Items from a data source:
────────

(** X20: a scan response from an address the registry does not know
    leaves, once its worker has applied it, exactly one new device at the
    end of the registry, carrying the identity of the payload and no
    light state.  The device is found under the ip the payload names:
    DeviceByIP of the source address finds it exactly when the payload's
    ip is the source address, and DeviceByID finds it under the payload's
    id when no older device has that id. *)
Theorem discovery_registers_payload_identity :
  forall (now now' : time) (parked : bool) (c : Controller) (dg : Datagram)
         (w : wrapper) (p : scanResponse),
  dg_envelope dg = Some w -> CMD w = "scan"%string -> dg_scan dg = Some p ->
  DeviceByIP c (dg_src dg) = (None, Some ErrNoDeviceFound) ->
  exists d' : Device,
    devices (receive now now' parked c dg) = devices c ++ [d'] /\
    identity_of d' =
      (sr_IP p, sr_DeviceID p, sr_SKU p,
       (sr_BleVersionHard p, sr_BleVersionSoft p,
        sr_WifiVersionHard p, sr_WifiVersionSoft p)) /\
    seen d' = now /\
    light_of d' = (0, 0, Color_zero, 0) /\
    statusUpdate d' = [] /\
    (DeviceByIP (receive now now' parked c dg) (dg_src dg)
       = (Some (List.length (devices c)), None) <-> sr_IP p = dg_src dg) /\
    ((forall d, In d (devices c) -> deviceID d <> sr_DeviceID p) ->
     DeviceByID (receive now now' parked c dg) (sr_DeviceID p)
       = (Some (List.length (devices c)), None)).
Proof.
  intros now now' parked c dg w p Henv Hcmd Hscan Hnew.
  assert (Hfind : find_by ip (devices c) (dg_src dg) 0 = None).
  { unfold DeviceByIP in Hnew. rewrite find_ip_by in Hnew.
    destruct (find_by ip (devices c) (dg_src dg) 0); [discriminate | reflexivity]. }
  assert (Hrecv : devices (receive now now' parked c dg) =
                  devices c ++
                    [fst (handler_step now now' parked (newDevice (dg_src dg))
                            {| IP := dg_src dg; Payload := PScan p |})]).
  { unfold receive. rewrite listener_routed, Henv, Hcmd, Hscan, Hfind.
    cbn [String.eqb Ascii.eqb Bool.eqb]. cbv zeta. unfold worker_apply. cbn [fst snd devices].
    rewrite listener_registry, Hfind. apply update_nth_last. }
  eexists. split; [exact Hrecv |]. cbn [handler_step Payload fst].
  split; [reflexivity |]. split; [reflexivity |]. split; [reflexivity |].
  split; [reflexivity |]. split.
  - unfold DeviceByIP. rewrite find_ip_by, Hrecv, find_by_app, Hfind.
    cbn [find_by handler_step Payload fst ip].
    destruct (String.eqb_spec (sr_IP p) (dg_src dg)) as [E | E].
    + split; [intros _; exact E | intros _; reflexivity].
    + split; [discriminate | contradiction].
  - intros Hid. unfold DeviceByID. rewrite find_id_by, Hrecv, find_by_app.
    rewrite (proj2 (find_by_none deviceID (devices c) (sr_DeviceID p) 0) Hid).
    cbn [find_by handler_step Payload fst deviceID].
    rewrite String.eqb_refl. reflexivity.
Qed.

────────

Retype every record above exactly.

(** X20: a scan response from an address the registry does not know
    leaves, once its worker has applied it, exactly one new device at the
    end of the registry, carrying the identity of the payload and no
    light state.  The device is found under the ip the payload names:
    DeviceByIP of the source address finds it exactly when the payload's
    ip is the source address, and DeviceByID finds it under the payload's
    id when no older device has that id. *)
Theorem discovery_registers_payload_identity :
  forall (now now' : time) (parked : bool) (c : Controller) (dg : Datagram)
         (w : wrapper) (p : scanResponse),
  dg_envelope dg = Some w -> CMD w = "scan"%string -> dg_scan dg = Some p ->
  DeviceByIP c (dg_src dg) = (None, Some ErrNoDeviceFound) ->
  exists d' : Device,
    devices (receive now now' parked c dg) = devices c ++ [d'] /\
    identity_of d' =
      (sr_IP p, sr_DeviceID p, sr_SKU p,
       (sr_BleVersionHard p, sr_BleVersionSoft p,
        sr_WifiVersionHard p, sr_WifiVersionSoft p)) /\
    seen d' = now /\
    light_of d' = (0, 0, Color_zero, 0) /\
    statusUpdate d' = [] /\
    (DeviceByIP (receive now now' parked c dg) (dg_src dg)
       = (Some (List.length (devices c)), None) <-> sr_IP p = dg_src dg) /\
    ((forall d, In d (devices c) -> deviceID d <> sr_DeviceID p) ->
     DeviceByID (receive now now' parked c dg) (sr_DeviceID p)
       = (Some (List.length (devices c)), None)).
Proof.
  intros now now' parked c dg w p Henv Hcmd Hscan Hnew.
  assert (Hfind : find_by ip (devices c) (dg_src dg) 0 = None).
  { unfold DeviceByIP in Hnew. rewrite find_ip_by in Hnew.
    destruct (find_by ip (devices c) (dg_src dg) 0); [discriminate | reflexivity]. }
  assert (Hrecv : devices (receive now now' parked c dg) =
                  devices c ++
                    [fst (handler_step now now' parked (newDevice (dg_src dg))
                            {| IP := dg_src dg; Payload := PScan p |})]).
  { unfold receive. rewrite listener_routed, Henv, Hcmd, Hscan, Hfind.
    cbn [String.eqb Ascii.eqb Bool.eqb]. cbv zeta. unfold worker_apply. cbn [fst snd devices].
    rewrite listener_registry, Hfind. apply update_nth_last. }
  eexists. split; [exact Hrecv |]. cbn [handler_step Payload fst].
  split; [reflexivity |]. split; [reflexivity |]. split; [reflexivity |].
  split; [reflexivity |]. split.
  - unfold DeviceByIP. rewrite find_ip_by, Hrecv, find_by_app, Hfind.
    cbn [find_by handler_step Payload fst ip].
    destruct (String.eqb_spec (sr_IP p) (dg_src dg)) as [E | E].
    + split; [intros _; exact E | intros _; reflexivity].
    + split; [discriminate | contradiction].
  - intros Hid. unfold DeviceByID. rewrite find_id_by, Hrecv, find_by_app.
    rewrite (proj2 (find_by_none deviceID (devices c) (sr_DeviceID p) 0) Hid).
    cbn [find_by handler_step Payload fst deviceID].
    rewrite String.eqb_refl. reflexivity.
Qed.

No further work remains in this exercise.